Manipulating public perception

Tobacco companies are savvy about the power of branding

pexels-photo-132340In 1952 the first paper was published linking smoking with death. About 50 years later governments around the world started to ban smoking advertising from TV, billboards and sporting venues. Then, eventually, after a few years more had passed by, some governments eventually banned smoking in public places.

The UK government was thinking about introducing plain packaging for tobacco products but  is dragging its heels even though Australia has led the way and some evidence indicates that this could help stop the rise in smoking in young people. But the cigarette box is not an advert, the tobacco industry argues. Surely people are not conned into smoking just by the design, the colours, the layout. It’s just a box.

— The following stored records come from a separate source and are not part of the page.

(* ===== verification/CoreProps.v ===== *)
(** * Retry times and stored errors *)

From S2P Require Import Prelude PyStr Errors States Chain Policies Failure Json Records Database.
From S2P Require Import Queries Tables Claim Invariant Steps ClaimFacts Repository RepoFacts World.
From S2P Require Import RateLimiter JobService.
From Stdlib Require Import QArith Lqa.
Open Scope string_scope.
Open Scope Z_scope.
Open Scope list_scope.

(** ** Retry times *)

Lemma policy_delay_bounds cfg p n u d :
  Retry.well_formed p -> (0 <= u)%Q -> (u < 1)%Q -> JobService.policy_delay cfg p n u = Ok d ->
  (0 <= d /\ d <= Retry.cap_s p)%Q.
Proof.
  intros Hw Hu Hu1. unfold JobService.policy_delay. destruct (_ && _ && _) eqn:E.
  - bool_prop. set (c := Retry.py_min _ _).
    assert (0 <= c /\ c <= Retry.cap_s p)%Q as [Hc0 Hc1].
    { destruct Hw as (Hb & Hf & Hc). split; [|apply Retry.py_min_le_l].
      apply Retry.py_min_glb; [done|]. pose proof (Retry.Qpower_ge_1 (Retry.factor p) n Hf ltac:(lia)). nra. }
    destruct (Retry.jitter p); simpl; intros [= <-]; [split; nra | done].
  - destruct (Retry.delay p n u) as [d'|[]] eqn:Ed; try done. intros [= <-].
    by apply (Retry.delay_bounds p n u).
Qed.

(** When a retry is scheduled it is scheduled sensibly: for a policy with
    a non-negative base and cap and a factor of at least one, the chosen delay
    is never negative, never shorter than the worker's retry-after hint, and
    never longer than the larger of the cap and the hint, however many
    attempts were made and whatever the jitter drew; the next run is the
    clock plus that delay. *)
Theorem retry_delay_bounds now u attempt backoff hint p t :
  JobService.policy_of (default [] backoff) = Some p -> Retry.well_formed p -> (0 <= u)%Q -> (u < 1)%Q ->
  (forall x, hint = Some x -> (0 <= x)%Q) ->
  JobService._next_run_at now u attempt backoff hint = Ok t ->
  exists d, t = now + Retry.timedelta_us d /\ now <= t /\ (0 <= d)%Q
    /\ (forall x, hint = Some x -> (x <= d)%Q)
    /\ (d <= Retry.py_max (Retry.cap_s p) (default 0%Q hint))%Q.
Proof.
  intros Hp Hw Hu Hu1 Hh. unfold JobService._next_run_at. rewrite Hp.
  destruct (JobService.policy_delay _ p attempt u) as [d|] eqn:Ed; [|done].
  apply policy_delay_bounds in Ed as [Hd0 Hd1]; [|done..].
  set (d' := match hint with Some m => Retry.py_max d m | None => d end).
  destruct (_ && _); [|done]. intros [= <-]. exists d'.
  pose proof (Retry.py_max_ub (Retry.cap_s p) (default 0%Q hint)) as [Hm1 Hm2].
  assert (0 <= d')%Q as Hd'.
  { unfold d'. destruct hint as [m|]; [|done]. pose proof (Retry.py_max_ub d m) as [? _]. lra. }
  split_and!; [done | | done | |].
  - pose proof (Retry.timedelta_us_nonneg d' Hd'). lia.
  - intros x ->. unfold d'. apply Retry.py_max_ub.
  - unfold d'. destruct hint as [m|]; simpl in *; [|lra]. unfold Retry.py_max at 1.
    destruct (Qle_bool m d); lra.
Qed.

Lemma retry_delay_bounds_witness :
  exists d, 2500000 = 0 + Retry.timedelta_us d /\ (0 <= d)%Q /\ (d <= Retry.py_max 300 (5#2))%Q.
Proof.
  destruct (retry_delay_bounds 0 (1#4) 3 None (Some (5#2)) Retry.default_policy 2500000) as (d & H1 & _ & H2 & _ & H3).
  - reflexivity.
  - unfold Retry.well_formed. simpl. repeat split; lra.
  - lra.
  - lra.
  - intros x [= <-]. lra.
  - vm_compute. reflexivity.
  - exists d. split; [exact H1|]. split; [exact H2 | exact H3].
Defined.

(** ** Stored errors *)

Lemma entry_message now ty msg h r safe md :
  dict_get "message" (build_error_entry now ty msg h r safe md) = Some (JStr (_safe_message msg safe)).
Proof. unfold build_error_entry. by destruct (sanitize_error_metadata md). Qed.

(** A stored error is sanitized, whatever the worker sent: the entry has
    only the known keys; its message is at most 2048 characters, contains no
    structured-body or URL marker, and is the fixed text unless the worker
    declared it safe; its type and stack hash match their patterns or are
    replaced; its metadata has only the known keys. *)
Theorem error_entry_sanitized now a :
  let e := JobService.fail_entry now a in
  (forall k, In k (map fst e) -> In k entry_keys)
  /\ (exists m, dict_get "message" e = Some (JStr m) /\ (String.length m <= _MESSAGE_CAP)%nat
        /\ unsafe_marker (casefold m) = false
        /\ (JobService.fa_error_message_safe a = false -> m = "Worker task failed"))
  /\ (exists ty h, dict_get "type" e = Some (JStr ty) /\ dict_get "stack_hash" e = Some (JStr h)
        /\ (_TYPE_RE ty = true \/ ty = "WorkerError") /\ (_HEX_RE h = true \/ h = ""))
  /\ (forall md k, dict_get "metadata" e = Some (JObj md) -> In k (map fst md) -> In k metadata_keys).
Proof.
  intros e. unfold JobService.fail_entry in e.
  set (md0 := match JobService.fa_retry_after_s a with Some f => _ | None => _ end) in e.
  split_and!.
  - intros k. unfold e, build_error_entry. destruct (sanitize_error_metadata md0); simpl; tauto.
  - eexists. split; [apply entry_message|].
    destruct (safe_message_spec (JobService.fa_error_message a) (JobService.fa_error_message_safe a)) as (H1 & H2 & H3).
    auto.
  - exists (if _TYPE_RE (JobService.fa_error_type a) then JobService.fa_error_type a else "WorkerError").
    exists (if _HEX_RE (JobService.fa_stack_hash a) then JobService.fa_stack_hash a else "").
    unfold e, build_error_entry. split_and!; try (by destruct (sanitize_error_metadata md0)).
    + destruct (_TYPE_RE (JobService.fa_error_type a)) eqn:E; auto.
    + destruct (_HEX_RE (JobService.fa_stack_hash a)) eqn:E; auto.
  - intros md k. unfold e, build_error_entry. destruct (sanitize_error_metadata md0) as [|x l] eqn:Es; [done|].
    intros [= <-] Hk. apply (sanitize_keys md0). by rewrite Es.
Qed.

Michaela Dewe – my PhD student at the University of Surrey – has published an analysis of 240 print adverts randomly selected from the years 1950 to 2000 that appeared in the UK. The findings are pretty clear. Early adverts focused on men, women (even children), fun, health and the outdoors and the box was pretty much absent. 

But in later years as policies began to limit their advertising possibilities the box became more and more present; a dominant feature in the ads. So by the time all they had left was a box, everyone everywhere knew what each hint of colour or flash of word meant and the branding was complete. 

The cigarette box has become iconic to each manufacturer and without realising it smokers have become walking adverts for the brand they smoke.

So can these boxes encourage people to change brands, to smoke more or even to start? We don’t know and have no hard evidence in our favour. But walk round any town centre and see how many people wear the adverts for their favourite brands splashed across their chests or stamped on the side of their trainers. “Gap”, “Superdry”, “Nike”, “Adidas” to name but a few, know that getting their consumers to be branded is far better advertising than a static billboard or a briefly flashed TV advert. Some people are seen as “cool”, “my age”, “at my school” and others will buy into what they buy. 

It seems obvious to me that they will also smoke when they see others smoking and chose the brand that “people like me” are smoking.

Our research doesn’t show that a branded box changes behaviour. But a bit of common sense and a quick wander around the streets, while pondering the question “why don’t the tobacco industry want plain packaging”, seems a pretty good indication that it probably does. 

Likewise, an Australian study has found that the introduction of plain packaging has resulted in smokers perceiving their cigarettes as less satisfying and of lower quality than previously. The cigarette box is a form of advertising, and the tobacco industry knows this. The government should therefore ban them and introduce plain packaging.